The Bellwether/Collaborative analysts were not the only outside groups to criticize Idaho’s dashboard model. Last month, the Thomas B. Fordham Institute released a review of ESSA plans that criticized Idaho’s reliance on a data dashboard “with myriad data points and no bottom line for reporting school quality to parents, beyond identifying their very worst schools, as required by federal law.”
Idaho education leaders who developed the ESSA plan said they purposely chose a dashboard model because Idahoans who provided feedback into the plan were opposed to a summative rating reminiscent of the five-star rating system state leaders repealed in 2014.
In recent weeks, several outside consultants and education groups have weighed in on Idaho’s ESSA plan. But Secretary of Education Betsy DeVos and the U.S. Department of Education have the ultimate say in whether the plan is approved or sent back for potential changes.
As of Tuesday afternoon, the SDE had yet to hear a response from DeVos or the feds, Westfall said.
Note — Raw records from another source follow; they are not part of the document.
(** The worker restarts [Pop] and stores the cursor it loaded back; neither
    moves the ring while nobody else drains. *)
Lemma ring_drain (s : @OutboundQueue T) : alone s -> sys_ok dflt (ring_ s) -> zlen (claimed (ring_ s)) < 2 ^ 62 ->
  sys_ok dflt (ring_ (drain_step dflt Worker s)).
Proof.
  intros Hs Hr Hb. pose proof Hs as [H1 H2 Hc Hp H3 H4]. unfold drain_step. cbn [phase].
  destruct (worker_phase s) as [| | | | | |h|h] eqn:Hph; try done.
  - destruct (encoding_ s); [done|]. destruct Hp as [r Hp]; [done|]. apply ok_set_consumer; [done|by rewrite Hp|done..].
  - assert (Hstep : sys_ok dflt (sys_step dflt (ring_ s) EPop)).
    { apply sys_step_ok; [done|]. cbn [sys_step]. by destruct (pop_step _ _ _). }
    destruct (consumer (ring_ s)) as [| | | |[]] eqn:Ec; try done. apply ok_set_consumer; [done|by rewrite Ec|done..].
  - subst h. cbn [set_phase set_ring ring_ store_dequeue]. by destruct (ring_ s) as [ [] ].
  - cbv zeta. by destruct (_ =? _).
Qed.

Lemma ring_step (s : @OutboundQueue T) e : alone s -> sys_ok dflt (ring_ s) -> zlen (claimed (ring_ (step dflt s e))) < 2 ^ 62 ->
  sys_ok dflt (ring_ (step dflt s e)).
Proof.
  intros Hs Hr Hb. destruct (step_claimed s e) as [l E]. rewrite E, length_app in Hb. destruct e as [i v|i sp|i| | | |th]; cbn [step] in *.
  - destruct (producers (ring_ s) !! i); [done|]. apply sys_step_ok; [done|]. cbn [set_ring ring_] in E. rewrite E, length_app. lia.
  - apply sys_step_ok; [done|]. cbn [set_ring ring_] in E. rewrite E, length_app. lia.
  - unfold push_return. destruct (producers (ring_ s) !! i) as [[ | | | | |b n]|] eqn:Hi; try done.
    pose proof (ok_return _ i b n Hr Hi). by destruct (_ && _).
  - by destruct (is_asleep _).
  - by destruct (is_out _).
  - by destruct (_ && _).
  - destruct th; [done|apply ring_drain; [done..|lia]|]. unfold drain_step. cbn [phase]. by rewrite (al_encoder _ Hs).
Qed.

Lemma ring_run cap es : cap <= 2 ^ 62 -> zlen (claimed (ring_ (run dflt (init dflt cap false) es))) < 2 ^ 62 ->
  sys_ok dflt (ring_ (run dflt (init dflt cap false) es)).
Proof.
  intros Hcap. unfold run. induction es as [|e es IH] using rev_ind; [intros _; by apply init_ok|]. rewrite foldl_snoc.
  intros Hb. apply ring_step; [apply alone_run| |done]. apply IH.
  destruct (step_claimed (foldl (step dflt) (init dflt cap false) es) e) as [l E]. rewrite E, length_app in Hb. lia.
Qed.

(** *** What was published before a drain goes out in it *)

Definition takes_step (e : @OEvent T) : bool := match e with ODrain Worker => true | _ => false end.

(** How many accesses of the worker's drain [es] holds. *)
Definition worker_steps (es : list (@OEvent T)) : nat := length (filter (fun e => takes_step e = true) es).

(** The accesses [Pop] still makes before the cursor moves. *)
Definition pop_left (c : @Consumer T) : Z :=
  match c with CReleased _ => 1 | CTaken _ => 2 | CReadable => 3 | CIdle => 4 | CPopped _ => 5 end.

(** The drain is at the positions below [n], all published, with [k] accesses
    left before the cursor reaches [n]. *)
Record draining (n k : Z) (s : @OutboundQueue T) : Prop := {
  dr_alone : alone s;
  dr_ring : sys_ok dflt (ring_ s);
  dr_old : n <= enqueue_ (q_ s);
  dr_published : forall i p pos, producers (ring_ s) !! i = Some p -> owned p = Some pos -> n <= pos;
  dr_left : n <= dequeue_ (q_ s) \/
    (worker_phase s = DEntering /\ 5 * (n - dequeue_ (q_ s)) + 1 <= k) \/
    (worker_phase s = DPopping /\ consumer (ring_ s) <> CPopped None /\
     5 * (n - dequeue_ (q_ s) - 1) + pop_left (consumer (ring_ s)) <= k)
}.
(* ===== verification/ZdtServer.v ===== *)
(** * The ZDT server backend (zdt_backends.h, zdt_backends.cc)

    The receive thread's routing, the stateless handshake, connection migration,
    and the operations of the accepting thread.  Every operation runs under
    [state_mutex_], so the state is passed explicitly and an interleaving of the
    threads is a sequence of whole operations.

    A session is known by its allocation number: [sessions_] is the heap of the
    sessions alive, each with its transport (which owns the inbox), and a
    [weak_ptr] has expired when its number is no longer there.  What the socket
    was asked to send is recorded in [sent_].  The unspecified iteration order of
    the route table is a parameter, as are the readings of the clock.  Metrics
    and logging are left out. *)

From S2P Require Import Prelude Buffer BufferSpec BufferCodecs ZdtWire InetAddr Admission ZdtCookie ZdtOptions ZdtState ZdtSend ZdtTransport.

Inductive Result :=
  | Success | Failure | AlreadyStopped | AlreadyClosed | AlreadyDisconnected | CannotBind | NotBound | InvalidAddress
  | InvalidRemoteAddress | CannotCreateSocket | CannotListen | AlreadyConnected | AlreadyListening | NotInitialized
  | AlreadyBound | InvalidBackend | InvalidTransport | Timeout | CannotConnect | NotConnected | IncompatibleVersion
  | ConnectionRefused | ServerFull | PeerNotFound | NotReady | QueueFull | InvalidArgument.

#[export] Instance Result_eq_dec : EqDecision Result.
Proof. solve_decision. Defined.

(** [session], [inbox] and [transport] are one object here. *)
Record Route := mkRoute { r_session : nat; r_peer : InetAddress; r_remote_guid : Z }.

Record ServerBackend := mkServer {
  bind_address_ : option InetAddress;
  srv_socket_ : option Z;
  srv_config_ : ZDTOptions;
  child_common_ : CommonOptions;
  admission_ : AdmissionControl;
  is_bind_ : bool;
  is_listening_ : bool;
  routes_ : gmap (list Z) Route;
  pending_accept_ : list nat;
  source_rate_ : gmap (list Z) SourceWindow;
  cookie_secret_ : CookieSecret;
  server_guid_ : Z;
  sessions_ : gmap nat Transport;
  next_session_ : nat;
  sent_ : list (InetAddress * list Z);
  srv_ticks_ : nat
}.

Definition set_admission (v : AdmissionControl) (s : ServerBackend) : ServerBackend :=
  mkServer (bind_address_ s) (srv_socket_ s) (srv_config_ s) (child_common_ s) v (is_bind_ s) (is_listening_ s) (routes_ s) (pending_accept_ s) (source_rate_ s) (cookie_secret_ s) (server_guid_ s) (sessions_ s) (next_session_ s) (sent_ s) (srv_ticks_ s).
Definition set_routes (v : gmap (list Z) Route) (s : ServerBackend) : ServerBackend :=
  mkServer (bind_address_ s) (srv_socket_ s) (srv_config_ s) (child_common_ s) (admission_ s) (is_bind_ s) (is_listening_ s) v (pending_accept_ s) (source_rate_ s) (cookie_secret_ s) (server_guid_ s) (sessions_ s) (next_session_ s) (sent_ s) (srv_ticks_ s).
Definition set_pending (v : list nat) (s : ServerBackend) : ServerBackend :=
  mkServer (bind_address_ s) (srv_socket_ s) (srv_config_ s) (child_common_ s) (admission_ s) (is_bind_ s) (is_listening_ s) (routes_ s) v (source_rate_ s) (cookie_secret_ s) (server_guid_ s) (sessions_ s) (next_session_ s) (sent_ s) (srv_ticks_ s).
Definition set_rate (v : gmap (list Z) SourceWindow) (s : ServerBackend) : ServerBackend :=
  mkServer (bind_address_ s) (srv_socket_ s) (srv_config_ s) (child_common_ s) (admission_ s) (is_bind_ s) (is_listening_ s) (routes_ s) (pending_accept_ s) v (cookie_secret_ s) (server_guid_ s) (sessions_ s) (next_session_ s) (sent_ s) (srv_ticks_ s).
Definition set_secret (v : CookieSecret) (s : ServerBackend) : ServerBackend :=
  mkServer (bind_address_ s) (srv_socket_ s) (srv_config_ s) (child_common_ s) (admission_ s) (is_bind_ s) (is_listening_ s) (routes_ s) (pending_accept_ s) (source_rate_ s) v (server_guid_ s) (sessions_ s) (next_session_ s) (sent_ s) (srv_ticks_ s).
Definition set_sessions (v : gmap nat Transport) (s : ServerBackend) : ServerBackend :=
  mkServer (bind_address_ s) (srv_socket_ s) (srv_config_ s) (child_common_ s) (admission_ s) (is_bind_ s) (is_listening_ s) (routes_ s) (pending_accept_ s) (source_rate_ s) (cookie_secret_ s) (server_guid_ s) v (next_session_ s) (sent_ s) (srv_ticks_ s).
Definition set_next_session (v : nat) (s : ServerBackend) : ServerBackend :=
  mkServer (bind_address_ s) (srv_socket_ s) (srv_config_ s) (child_common_ s) (admission_ s) (is_bind_ s) (is_listening_ s) (routes_ s) (pending_accept_ s) (source_rate_ s) (cookie_secret_ s) (server_guid_ s) (sessions_ s) v (sent_ s) (srv_ticks_ s).
Definition set_sent (v : list (InetAddress * list Z)) (s : ServerBackend) : ServerBackend :=
  mkServer (bind_address_ s) (srv_socket_ s) (srv_config_ s) (child_common_ s) (admission_ s) (is_bind_ s) (is_listening_ s) (routes_ s) (pending_accept_ s) (source_rate_ s) (cookie_secret_ s) (server_guid_ s) (sessions_ s) (next_session_ s) v (srv_ticks_ s).
Definition set_srv_ticks (v : nat) (s : ServerBackend) : ServerBackend :=
  mkServer (bind_address_ s) (srv_socket_ s) (srv_config_ s) (child_common_ s) (admission_ s) (is_bind_ s) (is_listening_ s) (routes_ s) (pending_accept_ s) (source_rate_ s) (cookie_secret_ s) (server_guid_ s) (sessions_ s) (next_session_ s) (sent_ s) v.
Definition set_bound (address : option InetAddress) (guid : Z) (s : ServerBackend) : ServerBackend :=
  mkServer address (srv_socket_ s) (srv_config_ s) (child_common_ s) (admission_ s) true (is_listening_ s) (routes_ s) (pending_accept_ s) (source_rate_ s) (cookie_secret_ s) guid (sessions_ s) (next_session_ s) (sent_ s) (srv_ticks_ s).
Definition set_server_socket (v : option Z) (s : ServerBackend) : ServerBackend :=
  mkServer (bind_address_ s) v (srv_config_ s) (child_common_ s) (admission_ s) (is_bind_ s) (is_listening_ s) (routes_ s) (pending_accept_ s) (source_rate_ s) (cookie_secret_ s) (server_guid_ s) (sessions_ s) (next_session_ s) (sent_ s) (srv_ticks_ s).
Definition set_running (bound listening : bool) (s : ServerBackend) : ServerBackend :=
  mkServer (bind_address_ s) (srv_socket_ s) (srv_config_ s) (child_common_ s) (admission_ s) bound listening (routes_ s) (pending_accept_ s) (source_rate_ s) (cookie_secret_ s) (server_guid_ s) (sessions_ s) (next_session_ s) (sent_ s) (srv_ticks_ s).

(** [MTULadder::front()] *)
Definition MTULadder_front (l : MTULadder) : Z := default 0 (rungs l !! 0%nat).

Definition second : Z := 1000000000.

Section Server.
Context `{P : Platform} `{I : Inet} `{C : CookieCrypto}.
(** The server's clock, the clock a session's transport reads, and the order in
    which the route table is walked. *)
Context (clk : nat -> Z) (tclk : nat -> nat -> Z) (walk : gmap (list Z) Route -> list (list Z * Route)).

Definition ZDTServerBackend_new (address : option InetAddress) (cfg : ZDTOptions) (common : CommonOptions)
    (options : ServerOptions) : ServerBackend :=
  mkServer address None cfg common (AdmissionControl_new options) false false ∅ [] ∅ (CookieSecret_new (clk 0)) 0
    ∅ 0 [] 1.

Definition srv_now (s : ServerBackend) : Z * ServerBackend :=
  (clk (srv_ticks_ s), set_srv_ticks (S (srv_ticks_ s)) s).

Definition expired (id : nat) (s : ServerBackend) : bool := bool_decide (sessions_ s !! id = None).

Definition SendTo (to : InetAddress) (out : Buffer) (s : ServerBackend) : ServerBackend :=
  set_sent (sent_ s ++ [(to, datagram_bytes out)]) s.

(** ** Replies *)

Definition IncompatibleVersion_reply (s : ServerBackend) : Buffer :=
  let out := WriteOfflineHeader (Buffer_new BigEndian) (offline_id IncompatibleProtocolVersion) in
  let out := WriteInt 1 kZDTProtocolVersion out in
  WriteInt 8 (server_guid_ s) out.

Definition cap_of (cfg : ZDTOptions) : Z := if enable_connection_migration cfg then kZDTCapMigration else 0.

Definition Reply1 (mtu : Z) (cookie : list Z) (s : ServerBackend) : Buffer :=
  let out := WriteOfflineHeader (Buffer_new BigEndian) (offline_id OpenConnectionReply1) in
  let out := WriteInt 8 (server_guid_ s) out in
  let out := WriteInt 2 mtu out in
  let out := WriteInt 1 (u8 (zlen cookie)) out in
  let out := Write cookie out in
  let out := WriteInt 4 (epoch_ (cookie_secret_ s)) out in
  WriteInt 1 (cap_of (srv_config_ s)) out.

Definition Reply2 (from : InetAddress) (mtu : Z) (s : ServerBackend) : Buffer :=
  let out := WriteOfflineHeader (Buffer_new BigEndian) (offline_id OpenConnectionReply2) in
  let out := WriteInt 8 (server_guid_ s) out in
  let out := WriteInetAddress from out in
  WriteInt 2 mtu out.

Definition NoFreeConnections_reply (s : ServerBackend) : Buffer :=
  let out := WriteOfflineHeader (Buffer_new BigEndian) (offline_id NoFreeConnections) in
  WriteInt 8 (server_guid_ s) out.

(** ** Handshake *)

Definition AllowHandshake (peer_readable : list Z) (s : ServerBackend) : bool * ServerBackend :=
  let '(now, s) := srv_now s in
  let prune_at := if 0 <? max_connections (srv_config_ s) then max_connections (srv_config_ s) * 2 else 8192 in
  let table := if prune_at <? map_size (source_rate_ s) then prune now second (source_rate_ s) else source_rate_ s in
  let entry := default (mkWindow 0 0) (table !! peer_readable) in
  let entry := if (count entry =? 0) || (second <? now - window_start entry) then mkWindow now 0 else entry in
  let entry := mkWindow (window_start entry) (count entry + 1) in
  (count entry <=? per_source_handshake_rate (srv_config_ s), set_rate (<[peer_readable := entry]> table) s).

Definition HandleRequest1 (buffer : Buffer) (from : InetAddress) (datagram_size : Z) (s : ServerBackend)
  : ServerBackend :=
  let '(now, s) := srv_now s in
  let '(verdict, adm) := Admit now from (admission_ s) in
  let s := set_admission adm s in
  if negb (bool_decide (verdict = Allow)) then s
  else
    let '(version, buffer) := ReadInt 1 buffer in
    if negb (version =? kZDTProtocolVersion) then SendTo from (IncompatibleVersion_reply s) s
    else
      let mtu := u16 (Z.min datagram_size
                        (ZDTPayloadForLinkMTU (MTULadder_front (mtu_ladder (srv_config_ s))) (ipv from))) in
      let cookie := Compute (readable from) (epoch_ (cookie_secret_ s)) (cookie_secret_ s) in
      SendTo from (Reply1 mtu cookie s) s.

(** The fields of a Request2 behind the cookie's length. *)
Record Request2 := mkRequest2 {
  q_cookie : list Z;
  q_epoch : Z;
  q_target : option InetAddress;
  q_mtu : Z;
  q_client_guid : Z;
  q_client_cap : Z
}.

Definition ReadRequest2 (buffer : Buffer) : Request2 :=
  let '(cookie, buffer) := Read 1 kZDTCookieLen (repeat 0 16) buffer in
  let '(epoch, buffer) := ReadInt 4 buffer in
  let '(target, buffer) := ReadInetAddress buffer in
  let '(mtu, buffer) := ReadInt 2 buffer in
  let '(client_guid, buffer) := ReadInt 8 buffer in
  let '(client_cap, buffer) := ReadInt 1 buffer in
  mkRequest2 cookie epoch target mtu client_guid client_cap.

Definition accepted_connection (from : InetAddress) (q : Request2) (s : ServerBackend) : ZDTConnection :=
  mkConnection
    (if negb (q_mtu q =? 0) then q_mtu q
     else ZDTPayloadForLinkMTU (MTULadder_back (mtu_ladder (srv_config_ s))) (ipv from))
    (server_guid_ s) (q_client_guid q)
    (enable_connection_migration (srv_config_ s) && has_flag (q_client_cap q) kZDTCapMigration) 0.

(** Allocates the session, its transport and its route. *)
Definition accept_session (from : InetAddress) (q : Request2) (s : ServerBackend) : ServerBackend :=
  let id := next_session_ s in
  let transport := ZDTTransportLayer_new (tclk id) (srv_socket_ s) (Some from) (srv_config_ s) false
                     (accepted_connection from q s) (child_common_ s) in
  let s := set_next_session (S id) (set_sessions (<[id := transport]> (sessions_ s)) s) in
  let s := set_routes (<[readable from := mkRoute id from (q_client_guid q)]> (routes_ s)) s in
  set_pending (pending_accept_ s ++ [id]) s.

Definition HandleRequest2 (buffer : Buffer) (from : InetAddress) (s : ServerBackend) : ServerBackend :=
  let '(cookie_len, buffer) := ReadInt 1 buffer in
  if negb (cookie_len =? kZDTCookieLen) then s
  else
    let q := ReadRequest2 buffer in
    if negb (ConstTimeEqual CRYPTO_memcmp (q_cookie q) (Compute (readable from) (q_epoch q) (cookie_secret_ s))) then s
    else
      let reply2 := SendTo from (Reply2 from (q_mtu q) s) in
      let live := match routes_ s !! readable from with
                  | Some existing => negb (expired (r_session existing) s)
                  | None => false
                  end in
      if live then reply2 s
      else if (0 <? max_connections (srv_config_ s)) &&
              (max_connections (srv_config_ s) <=? map_size (routes_ s))
      then SendTo from (NoFreeConnections_reply s) s
      else reply2 (accept_session from q s).

(** ** Migration *)

Definition ChallengeNewPath (cid : Z) (from : InetAddress) (s : ServerBackend) : ServerBackend :=
  let known := existsb (fun e => (r_remote_guid e.2 =? cid) && negb (expired (r_session e.2) s)) (walk (routes_ s)) in
  if negb known then s
  else SendTo from (WritePathMessage (offline_id PathChallenge)
                      (MakePathChallenge (cookie_secret_ s) (readable from) cid)) s.

(** The first route walked with this connection id decides. *)
Fixpoint migrate_first (entries : list (list Z * Route)) (cid : Z) (from : InetAddress) (s : ServerBackend)
  : ServerBackend :=
  match entries with
  | [] => s
  | (key, route) :: rest =>
      if negb (r_remote_guid route =? cid) then migrate_first rest cid from s
      else match sessions_ s !! r_session route with
           | None => s
           | Some transport =>
               if bool_decide (key = readable from) then s
               else
                 let s := set_routes (delete key (routes_ s)) s in
                 let s := set_sessions (<[r_session route := MigratePeer (Some from) transport]> (sessions_ s)) s in
                 set_routes (<[readable from := mkRoute (r_session route) from (r_remote_guid route)]> (routes_ s)) s
           end
  end.
Lemma reads_from bs : bytes_ok bs -> zlen bs <= 2 ^ 31 -> reads (Buffer_from bs BigEndian) bs.
Proof. intros Hok HL. destruct (Buffer_from_spec BigEndian bs Hok HL) as (? & ? & ? & _). by split. Qed.

Lemma reads_consumes p r b b' : reads b (p ++ r) -> consumes b p r b' -> reads b' r.
Proof. intros [] []. split; congruence. Qed.

Lemma reads_int n v r b :
  reads b (enc BigEndian n v ++ r) -> 1 <= n < 2 ^ 31 -> 0 <= v < 256 ^ n ->
  exists b', ReadInt n b = (v, b') /\ reads b' r.
Proof.
  intros [Hw He Ha] Hn Hv. destruct (ReadInt_enc BigEndian n v b r Hw He Hn Hv Ha) as (b' & E & C).
  exists b'. split; [done|]. by eapply reads_consumes.
Qed.

Lemma reads_bytes k p r dst b :
  reads b (p ++ r) -> zlen p = k -> 1 <= k < 2 ^ 31 -> exists b', Read 1 k dst b = (p, b') /\ reads b' r.
Proof.
  intros [Hw He Ha] HL Hk. destruct (Read_parses BigEndian 1 k p dst ltac:(lia) ltac:(lia) ltac:(lia) ltac:(lia) b r
    Hw He Ha) as (b' & E & C). exists b'. split; [done|]. by eapply reads_consumes.
Qed.

Lemma reads_address a r b :
  reads b (address_image a ++ r) -> address_ok a -> exists b', ReadInetAddress b = (Some a, b') /\ reads b' r.
Proof.
  intros [Hw He Ha] Hok. destruct (image_read (BufferCodec := address_codec BigEndian) (Some a) Hok b r Hw He Ha)
    as (b' & E & C). exists b'. split; [done|]. eapply reads_consumes; [by split|exact C].
Qed.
State leaders submitted the plan to the feds on Sept. 13. DeVos has 120 days, or about four months from when it was submitted, to respond.
Passed in December 2015, the Every Student Succeeds Act is a federal education law that replaced No Child Left Behind and shifts authority over education policy away from the federal government and toward the states and local school districts.
Idaho’s ESSA compliance plan is important because it outlines the state’s goals for education, creates an accountability system, describes how local education leaders will implement nine federal programs and represents Idaho’s application for about $83 million in annual federal funding.